WHAT IS NEEDED — Repeat the stretch of entries below from the line with "(** The audit" through the line with "destruct (run_audits_ok es". Include both ends and add nothing.
____
Lemma Audit_length e r : length (audits (Audit_ e r)) = length (audits r) ∧ m_cfg (Audit_ e r) = m_cfg r ∧
  length (detected (Audit_ e r)) = length (detected r).
Proof.
  destruct (in_bounds (a_Idx e) (length (audits r))) eqn:Hin.
  - destruct (Audit_fields e r Hin) as (-> & -> & ->). rewrite length_alter.
    destruct (bool_decide _); by rewrite ?length_alter.
  - unfold Audit_. by rewrite Hin.
Qed.

Lemma run_audits_length es r : length (audits (run_audits es r)) = length (audits r) ∧ m_cfg (run_audits es r) = m_cfg r ∧
  length (detected (run_audits es r)) = length (detected r).
Proof.
  revert r. induction es as [|e es IH]; intros r; [done|].
  change (run_audits (e :: es) r) with (run_audits es (Audit_ e r)). destruct (IH (Audit_ e r)) as (-> & -> & ->).
  apply Audit_length.
Qed.

(** The audit log of a tenant is its latest entries: after any sequence of
    audits, whatever other tenants wrote in between, [TenantAudit] returns that
    tenant's last entries, newest first, as many as asked for or as the ring
    holds, and none of them altered. *)
Theorem tenant_audit_is_latest cfg es idx n :
  0 <= idx < Z.of_nat (length (m_Tenants cfg)) →
  TenantAudit idx n (run_audits es (New cfg))
  = take n (take (Z.to_nat (positive_or (m_AuditRing cfg) 16)) (reverse (of_idx idx es))).
Proof.
  intros Hi. unfold TenantAudit. destruct (run_audits_length es (New cfg)) as (El & Ec & _).
  assert (length (audits (New cfg)) = length (m_Tenants cfg)) as En by apply length_replicate.
  rewrite En in El. rewrite El.
  assert (in_bounds idx (length (m_Tenants cfg)) = true) as -> by (unfold in_bounds; lia). cbn [negb].
  destruct (run_audits_ok es (New cfg) [] (New_audits_ok cfg)) as [Hs Hq].
  rewrite Ec in Hq, Hs. change (m_AuditRing (m_cfg (New cfg))) with (positive_or (m_AuditRing cfg) 16) in *.
  destruct (audits (run_audits es (New cfg)) !! Z.to_nat idx) as [q|] eqn:E.
  2: { apply lookup_ge_None in E. rewrite El in E. lia. }
  cbn [default]. unfold id. destruct (Hq _ q E) as [(E1 & E2 & E3 & E4)|Hok]; rewrite Z2Nat.id in * by lia.
  - cbn [app] in E4. rewrite E4. unfold newest. rewrite E3. change (reverse []) with (@nil Audit).
    rewrite !take_nil. by destruct n.
  - by rewrite (newest_ok _ _ _ _ Hok).
Qed.

(** ** The detection of a revocation *)

(** The state audits of one tenant. *)
Definition states_of (idx : Z) (es : list Audit) : list Audit :=
  filter (λ e, a_Op e = "state") (of_idx idx es).

(** Each names the state the one before it entered. *)
Fixpoint state_chain (s : Z) (es : list Audit) : Prop :=
  match es with
  | [] => True
  | e :: es' => a_From e = s ∧ a_To e ≠ s ∧ state_chain (a_To e) es'
  end.

Definition final_state (s : Z) (es : list Audit) : Z := foldl (λ _ e, a_To e) s es.

(** The detections of a registry are the episode steps folded over the state
    audits of each tenant. *)
Lemma run_audits_detected es r i d :
  length (audits r) = length (detected r) → detected r !! i = Some d →
  detected (run_audits es r) !! i = Some (foldl (λ d e, detect e d) d (states_of (Z.of_nat i) es)).
Proof.
  revert r d. induction es as [|e es IH]; intros r d Hl Hd; [done|].
  change (run_audits (e :: es) r) with (run_audits es (Audit_ e r)).
  destruct (Audit_length e r) as (E1 & _ & E3). unfold states_of, of_idx.
  destruct (in_bounds (a_Idx e) (length (audits r))) eqn:Hin.
  - destruct (Audit_fields e r Hin) as (_ & _ & Ed). unfold in_bounds in Hin. apply andb_true_iff in Hin as [H1 H2].
    destruct (decide (a_Idx e = Z.of_nat i)) as [Hi|Hi].
    + rewrite filter_cons_True by done. destruct (decide (a_Op e = "state")) as [Ho|Ho].
      * rewrite filter_cons_True by done. cbn [foldl]. apply IH; [congruence|].
        rewrite Ed, bool_decide_eq_true_2, Hi, Nat2Z.id, list_lookup_alter_eq, Hd by done. done.
      * rewrite filter_cons_False by done. apply IH; [congruence|]. by rewrite Ed, bool_decide_eq_false_2.
    + rewrite filter_cons_False by done. apply IH; [congruence|]. rewrite Ed.
      destruct (bool_decide _); [|done]. rewrite list_lookup_alter_ne; [done|lia].
  - assert (Audit_ e r = r) as -> by (unfold Audit_; by rewrite Hin).
    rewrite filter_cons_False; [by apply IH|]. apply lookup_lt_Some in Hd. unfold in_bounds in Hin. lia.
Qed.

(** The last entry into REVOKED. *)
Definition last_revocation (es : list Audit) : option Audit := last (filter (λ e, a_To e = 3) es).

Lemma detect_chain es s d :
  state_chain s es → dt_open d = bool_decide (s = 3) →
  foldl (λ d e, detect e d) d es
  = match last_revocation es with
    | Some e => mkDetection (a_At e) (a_Purged e) (bool_decide (final_state s es = 3)) true
    | None => mkDetection (dt_at d) (dt_purged d) (bool_decide (final_state s es = 3)) (dt_ok d)
    end.
Proof.
  revert s d. induction es as [|e es IH]; intros s d Hc Ho; cbn [foldl state_chain] in *.
  { destruct d; cbn in *. by subst. }
  destruct Hc as (Hf & Ht & Hc).
  assert (dt_open (detect e d) = bool_decide (a_To e = 3)) as Ho'.
  { unfold detect. rewrite Ho, Hf. repeat case_bool_decide; subst; destruct (Z.eqb_spec (a_To e) 3), (Z.eqb_spec (a_From e) 3); cbn; congruence. }
  rewrite (IH _ _ Hc Ho'). unfold last_revocation. change (final_state s (e :: es)) with (final_state (a_To e) es).
  destruct (decide (a_To e = 3)) as [H3|H3].
  - rewrite filter_cons_True, last_cons by done. destruct (last (filter _ es)) as [e'|]; [done|].
    unfold detect. rewrite Ho, H3, bool_decide_eq_false_2 by congruence. done.
  - rewrite filter_cons_False by done. destruct (last (filter _ es)); [done|].
    unfold detect. destruct (Z.eqb_spec (a_To e) 3); [done|]. cbn. by destruct (a_From e =? 3).
Qed.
____
TASK RESPONSE —
(** The audit log of a tenant is its latest entries: after any sequence of
    audits, whatever other tenants wrote in between, [TenantAudit] returns that
    tenant's last entries, newest first, as many as asked for or as the ring
    holds, and none of them altered. *)
Theorem tenant_audit_is_latest cfg es idx n :
  0 <= idx < Z.of_nat (length (m_Tenants cfg)) →
  TenantAudit idx n (run_audits es (New cfg))
  = take n (take (Z.to_nat (positive_or (m_AuditRing cfg) 16)) (reverse (of_idx idx es))).
Proof.
  intros Hi. unfold TenantAudit. destruct (run_audits_length es (New cfg)) as (El & Ec & _).
  assert (length (audits (New cfg)) = length (m_Tenants cfg)) as En by apply length_replicate.
  rewrite En in El. rewrite El.
  assert (in_bounds idx (length (m_Tenants cfg)) = true) as -> by (unfold in_bounds; lia). cbn [negb].
  destruct (run_audits_ok es (New cfg) [] (New_audits_ok cfg)) as [Hs Hq].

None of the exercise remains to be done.